§ **WHAT THE TASK ASKS**
How many lines in this data contain the string "that"? Reply with the number only.

**** DATA

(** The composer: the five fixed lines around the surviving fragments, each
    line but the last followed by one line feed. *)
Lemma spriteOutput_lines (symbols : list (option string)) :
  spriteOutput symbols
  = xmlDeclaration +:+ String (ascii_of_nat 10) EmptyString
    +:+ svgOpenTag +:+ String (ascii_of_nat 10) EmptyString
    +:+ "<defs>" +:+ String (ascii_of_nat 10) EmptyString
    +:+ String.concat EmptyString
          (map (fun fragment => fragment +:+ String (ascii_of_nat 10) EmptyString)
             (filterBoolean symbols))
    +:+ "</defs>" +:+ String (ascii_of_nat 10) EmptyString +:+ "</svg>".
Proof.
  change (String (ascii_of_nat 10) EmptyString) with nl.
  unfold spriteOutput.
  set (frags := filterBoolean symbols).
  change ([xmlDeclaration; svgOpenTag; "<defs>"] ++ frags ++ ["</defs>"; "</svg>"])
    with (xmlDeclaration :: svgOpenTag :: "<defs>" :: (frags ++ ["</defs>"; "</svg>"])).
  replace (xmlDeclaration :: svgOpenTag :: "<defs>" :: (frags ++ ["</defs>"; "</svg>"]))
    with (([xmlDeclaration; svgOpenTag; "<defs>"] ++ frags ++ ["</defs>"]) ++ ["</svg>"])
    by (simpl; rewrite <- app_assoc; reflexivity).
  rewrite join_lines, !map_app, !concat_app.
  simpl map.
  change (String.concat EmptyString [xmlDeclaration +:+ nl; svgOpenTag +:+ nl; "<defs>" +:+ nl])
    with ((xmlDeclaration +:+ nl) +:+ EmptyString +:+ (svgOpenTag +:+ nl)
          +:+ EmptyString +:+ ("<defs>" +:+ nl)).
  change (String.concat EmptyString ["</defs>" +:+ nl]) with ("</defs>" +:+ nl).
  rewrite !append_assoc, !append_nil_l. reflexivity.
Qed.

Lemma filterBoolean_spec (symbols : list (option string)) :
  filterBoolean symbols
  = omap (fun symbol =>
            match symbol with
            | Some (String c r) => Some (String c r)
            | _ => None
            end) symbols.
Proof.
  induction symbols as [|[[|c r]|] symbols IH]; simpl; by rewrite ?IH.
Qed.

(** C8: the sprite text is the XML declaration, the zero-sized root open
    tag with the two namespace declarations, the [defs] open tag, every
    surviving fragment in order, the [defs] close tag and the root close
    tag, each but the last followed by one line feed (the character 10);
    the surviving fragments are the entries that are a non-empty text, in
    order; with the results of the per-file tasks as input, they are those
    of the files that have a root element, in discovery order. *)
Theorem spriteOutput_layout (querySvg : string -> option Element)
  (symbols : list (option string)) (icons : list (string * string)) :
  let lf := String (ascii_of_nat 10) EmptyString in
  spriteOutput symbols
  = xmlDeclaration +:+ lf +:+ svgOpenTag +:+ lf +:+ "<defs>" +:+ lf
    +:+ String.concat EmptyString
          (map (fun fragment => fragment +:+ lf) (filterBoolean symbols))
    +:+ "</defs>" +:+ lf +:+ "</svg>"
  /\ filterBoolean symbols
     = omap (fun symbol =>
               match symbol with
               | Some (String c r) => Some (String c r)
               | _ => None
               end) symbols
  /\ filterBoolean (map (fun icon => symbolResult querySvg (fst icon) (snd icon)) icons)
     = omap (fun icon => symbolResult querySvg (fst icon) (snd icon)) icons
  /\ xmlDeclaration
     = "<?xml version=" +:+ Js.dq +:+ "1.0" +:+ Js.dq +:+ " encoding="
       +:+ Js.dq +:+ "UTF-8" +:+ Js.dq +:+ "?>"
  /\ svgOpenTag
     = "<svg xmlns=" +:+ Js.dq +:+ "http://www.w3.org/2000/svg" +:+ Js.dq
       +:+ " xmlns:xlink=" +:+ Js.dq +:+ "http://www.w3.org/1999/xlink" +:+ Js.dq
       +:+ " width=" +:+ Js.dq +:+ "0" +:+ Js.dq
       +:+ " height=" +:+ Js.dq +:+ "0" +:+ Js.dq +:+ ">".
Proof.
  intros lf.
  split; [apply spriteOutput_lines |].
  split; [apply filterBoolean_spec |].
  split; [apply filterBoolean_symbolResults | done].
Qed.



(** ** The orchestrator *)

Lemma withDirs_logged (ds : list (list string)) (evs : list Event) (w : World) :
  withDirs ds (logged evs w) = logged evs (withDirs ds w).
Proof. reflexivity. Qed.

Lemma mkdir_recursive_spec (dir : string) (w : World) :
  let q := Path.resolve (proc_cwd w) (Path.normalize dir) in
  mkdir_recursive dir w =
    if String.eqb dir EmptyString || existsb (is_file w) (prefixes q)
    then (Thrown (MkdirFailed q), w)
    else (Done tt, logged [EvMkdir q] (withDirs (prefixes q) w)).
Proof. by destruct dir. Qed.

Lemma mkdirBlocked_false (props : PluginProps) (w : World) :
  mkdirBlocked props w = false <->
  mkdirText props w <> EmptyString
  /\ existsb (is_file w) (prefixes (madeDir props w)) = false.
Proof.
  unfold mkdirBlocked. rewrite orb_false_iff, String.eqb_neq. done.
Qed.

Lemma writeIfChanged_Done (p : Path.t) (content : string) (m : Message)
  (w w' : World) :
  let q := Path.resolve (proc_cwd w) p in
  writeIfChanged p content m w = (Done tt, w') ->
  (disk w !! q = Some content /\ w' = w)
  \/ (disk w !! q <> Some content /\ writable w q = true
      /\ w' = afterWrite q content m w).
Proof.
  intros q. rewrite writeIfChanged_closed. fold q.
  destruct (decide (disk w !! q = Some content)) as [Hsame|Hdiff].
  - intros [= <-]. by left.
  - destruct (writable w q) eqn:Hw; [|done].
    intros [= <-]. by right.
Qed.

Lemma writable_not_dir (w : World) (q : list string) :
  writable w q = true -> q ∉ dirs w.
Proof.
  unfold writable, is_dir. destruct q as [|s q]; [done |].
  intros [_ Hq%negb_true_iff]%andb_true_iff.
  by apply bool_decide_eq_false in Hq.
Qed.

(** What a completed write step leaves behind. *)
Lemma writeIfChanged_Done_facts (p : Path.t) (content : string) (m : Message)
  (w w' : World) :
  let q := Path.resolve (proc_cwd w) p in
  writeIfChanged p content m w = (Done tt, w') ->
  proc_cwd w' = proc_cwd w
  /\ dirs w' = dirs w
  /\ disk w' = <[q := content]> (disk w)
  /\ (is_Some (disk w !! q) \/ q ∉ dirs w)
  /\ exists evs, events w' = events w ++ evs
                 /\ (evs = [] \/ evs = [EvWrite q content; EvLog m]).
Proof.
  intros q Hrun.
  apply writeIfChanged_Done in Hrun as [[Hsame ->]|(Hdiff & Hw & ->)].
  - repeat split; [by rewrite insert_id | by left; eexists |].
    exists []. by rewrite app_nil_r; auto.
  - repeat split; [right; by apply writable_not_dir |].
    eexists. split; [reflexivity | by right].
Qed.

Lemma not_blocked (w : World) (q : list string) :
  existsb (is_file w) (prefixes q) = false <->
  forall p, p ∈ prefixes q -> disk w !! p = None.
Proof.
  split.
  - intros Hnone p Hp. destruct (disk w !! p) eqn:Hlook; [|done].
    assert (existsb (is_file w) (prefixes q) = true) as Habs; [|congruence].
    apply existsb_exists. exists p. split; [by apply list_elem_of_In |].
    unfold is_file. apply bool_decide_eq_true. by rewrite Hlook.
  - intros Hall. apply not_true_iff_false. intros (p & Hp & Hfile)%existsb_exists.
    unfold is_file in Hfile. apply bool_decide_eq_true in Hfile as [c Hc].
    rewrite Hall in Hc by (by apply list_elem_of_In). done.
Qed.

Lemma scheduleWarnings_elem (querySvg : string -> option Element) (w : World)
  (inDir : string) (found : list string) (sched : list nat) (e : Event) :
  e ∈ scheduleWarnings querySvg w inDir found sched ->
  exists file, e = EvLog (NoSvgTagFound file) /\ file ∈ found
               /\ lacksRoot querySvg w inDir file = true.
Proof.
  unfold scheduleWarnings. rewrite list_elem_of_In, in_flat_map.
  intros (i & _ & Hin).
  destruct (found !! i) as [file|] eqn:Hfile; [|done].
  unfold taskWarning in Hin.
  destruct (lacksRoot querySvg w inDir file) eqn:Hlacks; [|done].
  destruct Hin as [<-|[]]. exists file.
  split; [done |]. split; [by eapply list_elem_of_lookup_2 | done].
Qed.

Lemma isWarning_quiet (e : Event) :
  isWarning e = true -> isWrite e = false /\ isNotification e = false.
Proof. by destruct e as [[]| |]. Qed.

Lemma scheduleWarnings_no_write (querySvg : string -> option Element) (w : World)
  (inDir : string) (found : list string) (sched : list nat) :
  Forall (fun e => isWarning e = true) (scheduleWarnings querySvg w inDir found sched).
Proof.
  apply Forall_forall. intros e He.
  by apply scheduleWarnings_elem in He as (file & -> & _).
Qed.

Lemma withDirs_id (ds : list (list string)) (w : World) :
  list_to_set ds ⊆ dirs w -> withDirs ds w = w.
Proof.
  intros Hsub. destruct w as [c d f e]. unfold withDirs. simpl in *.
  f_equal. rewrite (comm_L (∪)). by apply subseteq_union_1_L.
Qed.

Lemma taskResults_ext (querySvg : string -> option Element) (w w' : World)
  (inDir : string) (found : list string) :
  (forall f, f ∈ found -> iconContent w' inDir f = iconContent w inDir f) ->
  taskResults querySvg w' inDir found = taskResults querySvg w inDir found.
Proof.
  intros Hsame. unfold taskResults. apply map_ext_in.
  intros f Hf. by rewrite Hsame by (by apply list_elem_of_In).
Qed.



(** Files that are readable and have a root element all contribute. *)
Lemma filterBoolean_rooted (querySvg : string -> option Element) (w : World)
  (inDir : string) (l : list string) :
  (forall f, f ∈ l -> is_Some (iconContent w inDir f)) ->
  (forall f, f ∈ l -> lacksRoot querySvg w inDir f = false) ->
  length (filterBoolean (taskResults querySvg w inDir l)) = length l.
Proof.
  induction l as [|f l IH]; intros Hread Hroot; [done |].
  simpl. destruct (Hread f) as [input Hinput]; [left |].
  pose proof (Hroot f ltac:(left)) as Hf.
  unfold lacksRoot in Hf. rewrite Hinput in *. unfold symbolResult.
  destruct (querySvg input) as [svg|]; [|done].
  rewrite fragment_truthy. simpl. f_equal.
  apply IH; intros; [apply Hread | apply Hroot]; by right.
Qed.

********

§ **ANSWER SECTION**
3